ANZ Regional document processing specialist Speedscan has announced new outbound capabilities with the acquisition of the e-Billing business of Connxion Limited.

Connxion’s e-Billing business will be added to Speedscan’s document processing services for inbound communications that include mailroom services, scanning, OCR, data entry, workflow and document hosting.
Speedscan claims the Connxion e-Billing integration will result in it becoming the largest independent and privately owned Business Process Outsource provider, focused on document intensive processes, across Australia and New Zealand.

Speedscan first began in 1997, and today incorporates businesses in Sydney, Melbourne, Manila, Auckland, Wellington and Christchurch.

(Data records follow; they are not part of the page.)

(** On a closed input the loop ends within the bound. *)
Lemma run_terminates (fuel : nat) (st : state) :
  closed_heap ->
  forallb closed_frame (stack st) = true ->
  rounds st <= fuel ->
  exists st', run fuel st = Some st'.
Proof.
  intros Hheap. revert st. induction fuel as [|fuel IH]; intros st Hclosed Hfuel.
  - unfold rounds in Hfuel. destruct (stack st) eqn:Hs; simpl in Hfuel; [|lia].
    exists st. simpl. rewrite Hs. reflexivity.
  - destruct (stack st) eqn:Hs.
    { exists st. simpl. rewrite Hs. reflexivity. }
    rewrite <- Hs in Hclosed.
    destruct (iterateStack_progress st Hheap Hclosed) as (st1 & Hit & Hc1 & Hlt).
    { rewrite Hs. discriminate. }
    simpl. rewrite Hs, Hit. apply IH; [exact Hc1|lia].
Qed.

(** More fuel does not change the result. *)
Lemma run_more_fuel (fuel fuel' : nat) (st st' : state) :
  run fuel st = Some st' -> fuel <= fuel' -> run fuel' st = Some st'.
Proof.
  revert fuel' st. induction fuel as [|fuel IH]; intros fuel' st Hrun Hle.
  - simpl in Hrun. destruct (stack st) eqn:Hs; [|discriminate].
    destruct fuel'; simpl; rewrite Hs; exact Hrun.
  - destruct fuel' as [|fuel']; [lia|]. simpl in *.
    destruct (stack st); [exact Hrun|].
    destruct (iterateStack st); [|discriminate].
    apply IH; [exact Hrun|lia].
Qed.

Lemma closed_initial (object : value) :
  closed object = true ->
  closed_heap /\ forallb closed_frame (stack (initial object)) = true.
Proof.
  unfold closed. intros H. apply andb_true_iff in H as [Hv Hh].
  apply bool_decide_eq_true in Hh. split; [exact Hh|].
  simpl. unfold closed_frame. simpl. rewrite Hv. reflexivity.
Qed.

(** The call returns for every closed input. *)
Lemma smartSerialize_returns (object : value) :
  closed object = true ->
  exists st,
    run (rounds (initial object)) (initial object) = Some st
    /\ stack st = []
    /\ smartSerialize object = Some (Text (output st)).
Proof.
  intros Hclosed. apply closed_initial in Hclosed as [Hheap Hstack].
  destruct (run_terminates (rounds (initial object)) (initial object) Hheap Hstack)
    as [st Hrun]; [lia|].
  exists st. split; [exact Hrun|]. split.
  - apply (run_invariant (fun _ => True) (fun _ _ _ _ => I) _ _ _ I Hrun).
  - unfold smartSerialize. rewrite Hrun. reflexivity.
Qed.

(** [output] is the text of what was rendered. *)
Lemma output_rendered_step (st st' : state) :
  output st = rendered_text (rendered st) ->
  iterateStack st = Some st' ->
  output st' = rendered_text (rendered st').
Proof.
  intros Hout Hstep.
  apply iterateStack_effect in Hstep as (f & rest & fs & rs & _ & _ & Hr & Ho & _).
  rewrite Ho, Hr, Hout. clear. induction rs as [|[[k t] i] rs IH]; [reflexivity|].
  simpl. rewrite append_assoc, IH. reflexivity.
Qed.

Lemma total_step (e1 e2 : enclosure) (st st' : state) (f : frame)
    (rest fs : list frame) (rs : list (option string * token * option nat)) :
  stack st = f :: rest ->
  stack st' = fs ++ rest ->
  rendered st' = rs ++ rendered st ->
  tokens_of e1 rs + frames_of e1 fs + frames_of e2 [f]
  = tokens_of e2 rs + frames_of e2 fs + frames_of e1 [f] ->
  total e1 st = total e2 st ->
  total e1 st' = total e2 st'.
Proof.
  unfold total, emitted, waiting. intros -> -> -> Hd Ht.
  rewrite !tokens_of_app, !frames_of_app.
  rewrite (frames_of_cons e1), (frames_of_cons e2) in Ht. lia.
Qed.

Lemma balanced_step (st st' : state) :
  balanced st -> iterateStack st = Some st' -> balanced st'.
Proof.
  intros [Hb1 Hb2] Hstep.
  apply iterateStack_effect in Hstep
    as (f & rest & fs & rs & Hs & Hs' & Hr & _ & _ & _ & _ & Hd1 & Hd2).
  split; eapply total_step; eassumption.
Qed.

(** C1.  For every input value and every [maxDepth] and [maxSize], the
    call returns a string in which the array-open symbol was rendered
    as often as the array-close symbol, and the object-open symbol as
    often as the object-close symbol; the string is the concatenation
    of what was rendered. *)
Theorem smartSerialize_balanced (object : value) :
  closed object = true ->
  exists st,
    run (rounds (initial object)) (initial object) = Some st
    /\ smartSerialize object = Some (Text (output st))
    /\ output st = rendered_text (rendered st)
    /\ emitted LEFT_BRACKET st = emitted RIGHT_BRACKET st
    /\ emitted LEFT_BRACE st = emitted RIGHT_BRACE st.
Proof.
  intros Hclosed.
  destruct (smartSerialize_returns object Hclosed) as (st & Hrun & Hstack & Hret).
  exists st. split; [exact Hrun|]. split; [exact Hret|].
  assert (output (initial object) = rendered_text (rendered (initial object))
          /\ balanced (initial object)) as Hinit
    by (repeat split).
  destruct (run_invariant
              (fun s => output s = rendered_text (rendered s) /\ balanced s)
              (fun s s' Hs Hit =>
                 conj (output_rendered_step s s' (proj1 Hs) Hit)
                      (balanced_step s s' (proj2 Hs) Hit))
              _ _ _ Hinit Hrun)
    as [[Hout [Hb1 Hb2]] _].
  unfold total, waiting in Hb1, Hb2. rewrite Hstack in Hb1, Hb2.
  unfold frames_of in Hb1, Hb2. simpl in Hb1, Hb2.
  split; [exact Hout|]. split; lia.
Qed.

End loop.

(** ** Rounds in a row *)

Section rounds.

Context {c : closure}.

Lemma steps_invariant (R : state -> state -> Prop) :
  (forall st, R st st) ->
  (forall st1 st2 st3, R st1 st2 -> iterateStack st2 = Some st3 -> R st1 st3) ->
  forall n st st', steps n st = Some st' -> R st st'.
Proof.
  intros Hrefl Hstep n st st' Hn.
  assert (forall m s0 s s', R s0 s -> steps m s = Some s' -> R s0 s') as Hgen.
  { induction m as [|m IH]; intros s0 s s' H0 Hm; simpl in Hm.
    - injection Hm as <-. exact H0.
    - destruct (iterateStack s) as [s1|] eqn:Hit; [|discriminate].
      eapply IH; [|exact Hm]. eapply Hstep; eassumption. }
  eapply Hgen; [apply Hrefl|exact Hn].
Qed.


Lemma steps_sticky (n : nat) (st st' : state) :
  steps n st = Some st' -> sizeLimitReached st = true -> sizeLimitReached st' = true.
Proof.
  apply (steps_invariant (fun s s' => sizeLimitReached s = true -> sizeLimitReached s' = true)).
  - auto.
  - intros s1 s2 s3 H12 Hit H1.
    apply iterateStack_effect in Hit as (f & rest & fs & rs & _ & _ & _ & _ & _ & Hf & _).
    apply Hf, H12, H1.
Qed.
(** * Fund Manager workshop: orchestration pipeline and streaming-event relay

    A shallow embedding of
    - [src/fund_manager/completed/fund_manager.py]: the LangGraph pipeline
      ([create_graph], the three nodes, [call_agent_with_streaming],
      [save_to_memory]);
    - [src/fund_manager/app.py]: the client loop [invoke_fund_manager] with its
      tool-id dictionaries, and [load_current_session_summary].

    Python values that come out of [json.loads] are modelled by [json]; a
    Python [str] is modelled by the bytes of its UTF-8 encoding (a Rocq
    [string]); JSON numbers are integers (fractional numbers are outside the
    model).  The remote services ([invoke_agent_runtime], [create_event],
    [retrieve_memories]) and the library functions [json.loads],
    [json.dumps], [str] are variables of a section: every theorem holds for
    all of them. *)

(** Also embedded, beside the pipeline and the client loop:
    - [src/fund_manager/app.py]: [extract_json_from_text], the first lines of
      [display_financial_analysis], and [load_deployment_info];
    - [src/fund_manager/completed/fund_manager.py]:
      [AgentClient._load_agent_arns] and [AgentClient._load_memory_id];
    - [src/fund_manager/completed/deploy.py]: [load_memory_info],
      [load_agent_arns], and of [deploy_fund_manager] the variables of the
      launch and the wait for the runtime;
    - [src/fund_manager/completed/agentcore_memory/deploy_agentcore_memory.py]:
      [deploy_memory].

    The environment is a list of variables, the files of the repository a
    function from paths to what [open] and [json.load] find there, and the
    answers of the memory client and of [runtime.status()] are arguments. *)

From stdpp Require Import base option list strings gmap.
From Stdlib Require Import ZArith Ascii String.

Set Warnings "-register-all".

Local Open Scope string_scope.
Local Open Scope list_scope.

(** ** Python values read from JSON *)

Inductive json : Type :=
| JNull
| JBool (b : bool)
| JNum (n : Z)
| JStr (s : string)
| JArr (items : list json)
| JObj (fields : list (string * json)).

(** [bool(v)]: Python truthiness. *)
Definition truthy (v : json) : bool :=
  match v with
  | JNull => false
  | JBool b => b
  | JNum n => negb (n =? 0)%Z
  | JStr s => negb (String.eqb s "")
  | JArr items => match items with [] => false | _ => true end
  | JObj fields => match fields with [] => false | _ => true end
  end.

(** [v == "literal"] for a string literal. *)
Definition eq_str (v : json) (lit : string) : bool :=
  match v with
  | JStr s => String.eqb s lit
  | _ => false
  end.

(** The items of a [dict], first binding of a key first. *)
Fixpoint dict_lookup (fields : list (string * json)) (key : string) : option json :=
  match fields with
  | [] => None
  | (k, v) :: rest => if String.eqb k key then Some v else dict_lookup rest key
  end.

(** [d.get(key, default)] on a dict. *)
Definition dict_get (fields : list (string * json)) (key : string) (default : json) : json :=
  match dict_lookup fields key with
  | Some v => v
  | None => default
  end.

(** ** Bytes and text *)

Definition byte_in (lo hi : N) (c : ascii) : bool :=
  ((lo <=? N_of_ascii c) && (N_of_ascii c <=? hi))%N.

Definition continuation : ascii -> bool := byte_in 128 191.

(** Second byte allowed after a three-byte lead (no overlong form, no
    surrogate). *)
Definition second_of_three (b0 b1 : ascii) : bool :=
  (byte_in 224 224 b0 && byte_in 160 191 b1)
  || (byte_in 225 236 b0 && continuation b1)
  || (byte_in 237 237 b0 && byte_in 128 159 b1)
  || (byte_in 238 239 b0 && continuation b1).

(** Second byte allowed after a four-byte lead (no overlong form, at most
    U+10FFFF). *)
Definition second_of_four (b0 b1 : ascii) : bool :=
  (byte_in 240 240 b0 && byte_in 144 191 b1)
  || (byte_in 241 243 b0 && continuation b1)
  || (byte_in 244 244 b0 && byte_in 128 143 b1).

(** The strict UTF-8 decoder accepts exactly the well-formed sequences. *)
Fixpoint utf8_wellformed (s : string) : bool :=
  match s with
  | EmptyString => true
  | String b0 r0 =>
      if byte_in 0 127 b0 then utf8_wellformed r0
      else
        match r0 with
        | EmptyString => false
        | String b1 r1 =>
            if byte_in 194 223 b0 then continuation b1 && utf8_wellformed r1
            else
              match r1 with
              | EmptyString => false
              | String b2 r2 =>
                  if second_of_three b0 b1 then continuation b2 && utf8_wellformed r2
                  else
                    match r2 with
                    | EmptyString => false
                    | String b3 r3 =>
                        second_of_four b0 b1 && continuation b2 && continuation b3
                        && utf8_wellformed r3
                    end
              end
        end
  end.

(** [line.decode("utf-8")]: [None] stands for [UnicodeDecodeError]. *)
Definition decode_utf8 (line : string) : option string :=
  if utf8_wellformed line then Some line else None.

(** [s.startswith(p)]. *)
Fixpoint startswith (p s : string) : bool :=
  match p, s with
  | EmptyString, _ => true
  | String a p', String b s' => Ascii.eqb a b && startswith p' s'
  | String _ _, EmptyString => false
  end.

(** [s[n:]] where the first [n] characters of [s] are ASCII (one byte each),
    as they are after [startswith] of an ASCII prefix succeeded. *)
Fixpoint slice_from (n : nat) (s : string) : string :=
  match n, s with
  | O, _ => s
  | S n', String _ s' => slice_from n' s'
  | S _, EmptyString => EmptyString
  end.

(** ** Effects *)

(** Python exceptions, as far as the modelled code raises them. *)
Inductive exn : Type :=
| ClientError (cause : string)     (* invoke_agent_runtime raised *)
| StreamError (cause : string)     (* iter_lines raised: the transport broke *)
| StoreError (cause : string)      (* a Memory Store call raised *)
| UnicodeDecodeError               (* line.decode("utf-8") *)
| AttributeError                   (* .get or .split on a value that has none *)
| TypeError                        (* unhashable key, len() or in on a scalar, str + non-str *)
| KeyError                         (* d[key] with no such key *)
| GraphError.                      (* unknown node, or recursion limit reached *)

Inductive log_line : Type :=
| SavedLine (agent_type : string) (session_id : json)
| SaveFailedLine (agent_type : string) (e : exn).

(** What the pipeline does to the outside, in the order it does it.
    [CreateEvent] is the call [memory_client.create_event] made by
    [save_to_memory] for stage [agent_type]; [Retrieve] is
    [memory_client.retrieve_memories]; [Display] is a call of one of the
    rendering routines of app.py, by its name. *)
Inductive effect : Type :=
| Invoke (agent_type : string) (payload : json)
| Write (event : json)
| CreateEvent (agent_type : string) (memory_id actor_id : string) (session_id : json)
    (messages : list (string * string))
| Print (line : log_line)
| Retrieve (memory_id namespace query : string)
| Display (routine : string) (args : list json).
Lemma ticks_count (n : nat) (r : Raft) :
  State r ≠ StateLeader →
  0 ≤ electionElapsed r →
  electionElapsed r + Z.of_nat n ≤ electionTimeout r →
  electionTimeout r < 2 ^ 63 →
  run r (replicate n CallTick)
  = Ok (set_electionElapsed r (electionElapsed r + Z.of_nat n)).
Proof.
  revert r. induction n as [|n IH]; intros r Hs H0 Hq Hmax.
  - simpl. by rewrite Z.add_0_r, set_electionElapsed_same.
  - cbn [replicate run perform].
    rewrite tick_counts by (done || lia). cbn [bind].
    rewrite IH; [|done|simpl; lia|simpl; lia|done].
    rewrite set_electionElapsed_twice. f_equal. f_equal. simpl. lia.
Qed.

(** X4.  A follower or candidate with an idle election timer only counts
    for its first [electionTimeout] ticks; tick number
    [electionTimeout + 1] makes it campaign: it is then a candidate at
    the next term that has voted for itself, and its timer is idle
    again. *)
Theorem ticks_until_campaign (r : Raft) :
  State r ≠ StateLeader →
  electionElapsed r = 0 →
  0 ≤ electionTimeout r < 2 ^ 63 - 1 →
  (∀ n : nat, Z.of_nat n ≤ electionTimeout r →
     run r (replicate n CallTick) = Ok (set_electionElapsed r (Z.of_nat n)))
  ∧ let r' := campaign (set_electionElapsed r (electionTimeout r + 1)) in
    run r (replicate (S (Z.to_nat (electionTimeout r))) CallTick) = Ok r'
    ∧ State r' = StateCandidate ∧ Term r' = u64 (Term r + 1) ∧ Vote r' = id r
    ∧ electionElapsed r' = 0.
Proof.
  intros Hs H0 Hmax. split.
  { intros n Hn. rewrite ticks_count by (done || lia). by rewrite H0. }
  intros r'. split.
  - replace (S (Z.to_nat (electionTimeout r)))
      with (Z.to_nat (electionTimeout r) + 1)%nat by lia.
    rewrite replicate_add, run_app.
    rewrite ticks_count by (done || lia).
    cbn [bind replicate run perform].
    rewrite tick_campaigns; [ | done | simpl; lia | simpl; lia ].
    cbn [bind]. subst r'. f_equal. f_equal.
    rewrite set_electionElapsed_twice. f_equal. simpl. lia.
  - subst r'.
    destruct (campaign_fields (set_electionElapsed r (electionTimeout r + 1)))
      as (E1&E2&E3&_).
    rewrite campaign_unfold.
    destruct (becomeCandidate_fields (set_electionElapsed r (electionTimeout r + 1)))
      as (_&_&_&_&E4&_).
    rewrite campaign_unfold in E1, E2, E3.
    repeat split; assumption.
Qed.

Lemma ticks_until_campaign_eleven :
  let r := node StateFollower 0 0 0 emptyLog None in
  (∀ n : nat, Z.of_nat n ≤ electionTimeout r →
     run r (replicate n CallTick) = Ok (set_electionElapsed r (Z.of_nat n)))
  ∧ let r' := campaign (set_electionElapsed r (electionTimeout r + 1)) in
    run r (replicate (S (Z.to_nat (electionTimeout r))) CallTick) = Ok r'
    ∧ State r' = StateCandidate ∧ Term r' = u64 (Term r + 1) ∧ Vote r' = id r
    ∧ electionElapsed r' = 0.
Proof.
  intros r. apply (ticks_until_campaign r).
  - discriminate.
  - reflexivity.
  - split; [vm_compute; discriminate | vm_compute; reflexivity].
Defined.

(** X5.  A leader's clock does nothing, [tickHeatbeat] being empty:
    after any number of ticks the node is what it was, and no heartbeat
    has been queued. *)
Theorem ticks_of_leader (n : nat) (r : Raft) :
  State r = StateLeader → run r (replicate n CallTick) = Ok r.
Proof.
  intros Hs. induction n as [|n IH]; [done|].
  cbn [replicate run perform]. unfold tick. rewrite Hs. exact IH.
Qed.

Lemma ticks_of_leader_five :
  let r := node StateLeader 3 1 0 emptyLog (Some {[1 := true]}) in
  run r (replicate 5 CallTick) = Ok r.
Proof. intros r. apply (ticks_of_leader 5 r). reflexivity. Defined.

(** *** Construction *)

(** X1.  [validate] accepts a configuration exactly when the id is not
    0, the heartbeat tick is positive, the election tick is greater than
    the heartbeat tick and a storage is given. *)
Theorem validate_accepts_iff (c : Config) :
  validate c = None ↔
  ID c ≠ None_ ∧ 0 < HeartbeatTick c ∧ HeartbeatTick c < ElectionTick c
  ∧ Storage_ c ≠ None.
Proof.
  unfold validate. repeat case_decide; split; try done.
  all: try (intros (?&?&?&?); first [contradiction | lia]).
  intros _. repeat split; first [assumption | lia].
Qed.

(** X2.  [newRaft] panics with the message of [validate] when the
    configuration is refused, and otherwise returns a follower at
    term 0: the term is not read from the storage. *)
Theorem newRaft_panics_on_invalid_config (c : Config) :
  match validate c with
  | Some err => newRaft c = Panic (Error err)
  | None => ∃ r, newRaft c = Ok r ∧ State r = StateFollower ∧ Term r = 0
  end.
Proof.
  destruct (validate c) as [err|] eqn:Hv.
  - unfold newRaft. by rewrite Hv.
  - assert (is_Some (Storage_ c)) as [st Hst].
    { unfold validate in Hv. repeat case_decide; try done.
      by destruct (Storage_ c). }
    destruct (newRaft c) as [r|msg] eqn:Hnew.
    + exists r. split; [done|]. by destruct (newRaft_fields c r Hnew) as (_&_&?&?).
    + unfold newRaft in Hnew. by rewrite Hv, Hst in Hnew.
Qed.

Lemma install_peers (l : list Z) (r : Raft) :
  foldl (λ r p, set_Prs r (<[p := mkProgress 0 0]> (Prs r))) r l
  = set_Prs r (foldl (λ P p, <[p := mkProgress 0 0]> P) (Prs r) l).
Proof.
  revert r. induction l as [|p l IH]; intros r; simpl.
  - by destruct r.
  - by rewrite IH.
Qed.

Lemma lookup_install_peers (l : list Z) (P : gmap Z Progress) (p : Z) :
  foldl (λ P p, <[p := mkProgress 0 0]> P) P l !! p
  = if decide (p ∈ l) then Some (mkProgress 0 0) else P !! p.
Proof.
  revert P. induction l as [|q l IH]; intros P; cbn [foldl].
  - destruct (decide (p ∈ [])) as [H|_]; [by apply elem_of_nil in H|done].
  - rewrite IH.
    destruct (decide (p ∈ l)) as [Hin|Hin], (decide (p ∈ q :: l)) as [Hin'|Hin'];
      try done.
    + exfalso. apply Hin'. by right.
    + apply elem_of_cons in Hin' as [->|?]; [|done]. by rewrite lookup_insert_eq.
    + rewrite lookup_insert_ne; [done|]. intros ->. apply Hin'. by left.
Qed.

Lemma newRaft_node (c : Config) (r : Raft) :
  newRaft c = Ok r →
  ∃ st, Storage_ c = Some st
        ∧ r = {| id := ID c; Term := 0; Vote := 0; Log := newLog st;
                 Prs := foldl (λ P p, <[p := mkProgress 0 0]> P) ∅ (peers c);
                 State := StateFollower; votes := None; msgs := []; Lead := None_;
                 heartbeatTimeout := HeartbeatTick c;
                 electionTimeout := ElectionTick c;
                 heartbeatElapsed := 0; electionElapsed := 0;
                 leadTransferee := 0; PendingConfIndex := 0 |}.
Proof.
  unfold newRaft. destruct (validate c); [done|].
  destruct (Storage_ c) as [st|]; [|done].
  intros [= <-]. exists st. split; [done|]. rewrite install_peers.
  unfold becomeFollower. by rewrite reset_same_term.
Qed.

(** X3.  The node [newRaft] returns is a follower at term 0 that has not
    voted and knows no leader, with idle timers, the timeouts of the
    configuration, an empty queue, a nil tally, the log view of the
    storage, and a zeroed [Progress] for exactly the peers of the
    configuration. *)
Theorem newRaft_fresh (c : Config) (r : Raft) :
  newRaft c = Ok r →
  id r = ID c ∧ State r = StateFollower ∧ Term r = 0 ∧ Vote r = None_
  ∧ Lead r = None_ ∧ votes r = None ∧ msgs r = []
  ∧ electionElapsed r = 0 ∧ heartbeatElapsed r = 0
  ∧ electionTimeout r = ElectionTick c ∧ heartbeatTimeout r = HeartbeatTick c
  ∧ leadTransferee r = 0 ∧ PendingConfIndex r = 0
  ∧ Some (Log r) = newLog <$> Storage_ c
  ∧ ∀ p, Prs r !! p = if decide (p ∈ peers c) then Some (mkProgress 0 0) else None.
Proof.
  intros H. apply newRaft_node in H as (st & Hst & ->). rewrite Hst.
  cbn. repeat split.
  intros p. by rewrite lookup_install_peers, lookup_empty.
Qed.

Lemma newRaft_fresh_bootstrap :
  let r := node StateFollower 0 0 0 emptyLog None in
  id r = ID bootstrap ∧ State r = StateFollower ∧ Term r = 0 ∧ Vote r = None_
  ∧ Lead r = None_ ∧ votes r = None ∧ msgs r = []
  ∧ electionElapsed r = 0 ∧ heartbeatElapsed r = 0
  ∧ electionTimeout r = ElectionTick bootstrap
  ∧ heartbeatTimeout r = HeartbeatTick bootstrap
  ∧ leadTransferee r = 0 ∧ PendingConfIndex r = 0
  ∧ Some (Log r) = newLog <$> Storage_ bootstrap
  ∧ ∀ p, Prs r !! p
         = if decide (p ∈ peers bootstrap) then Some (mkProgress 0 0) else None.
Proof.
  intros r. apply (newRaft_fresh bootstrap r). vm_compute. reflexivity.
Defined.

Speedscan has now acquired the intellectual property, systems and infrastructure that support all of Connxion’s e-Billing clients across the Asia Pacific. The company will continue to work with the clients of Connxion’s e-Billing business and has engaged all key staff who developed and supported the technology. The acquisition has grown the Speedscan team to 140 employees.

Mark Josman, Chief Executive Officer of Speedscan, said, “With the growth in outsourcing, Speedscan is well positioned to become the preferred supplier of outsourced services for both inbound and outbound document intensive processes. With Connxion’s outbound communications platform, e-Billing and payments services we now have an extensive capability for corporate and government sectors.

“We are delighted that we can now extend the benefits further to our clients across Australia and New Zealand. This unique capability will set Speedscan apart from other competitive players in the market and enable us to continually grow.”

Speedscan is backed by leading Private Equity investors.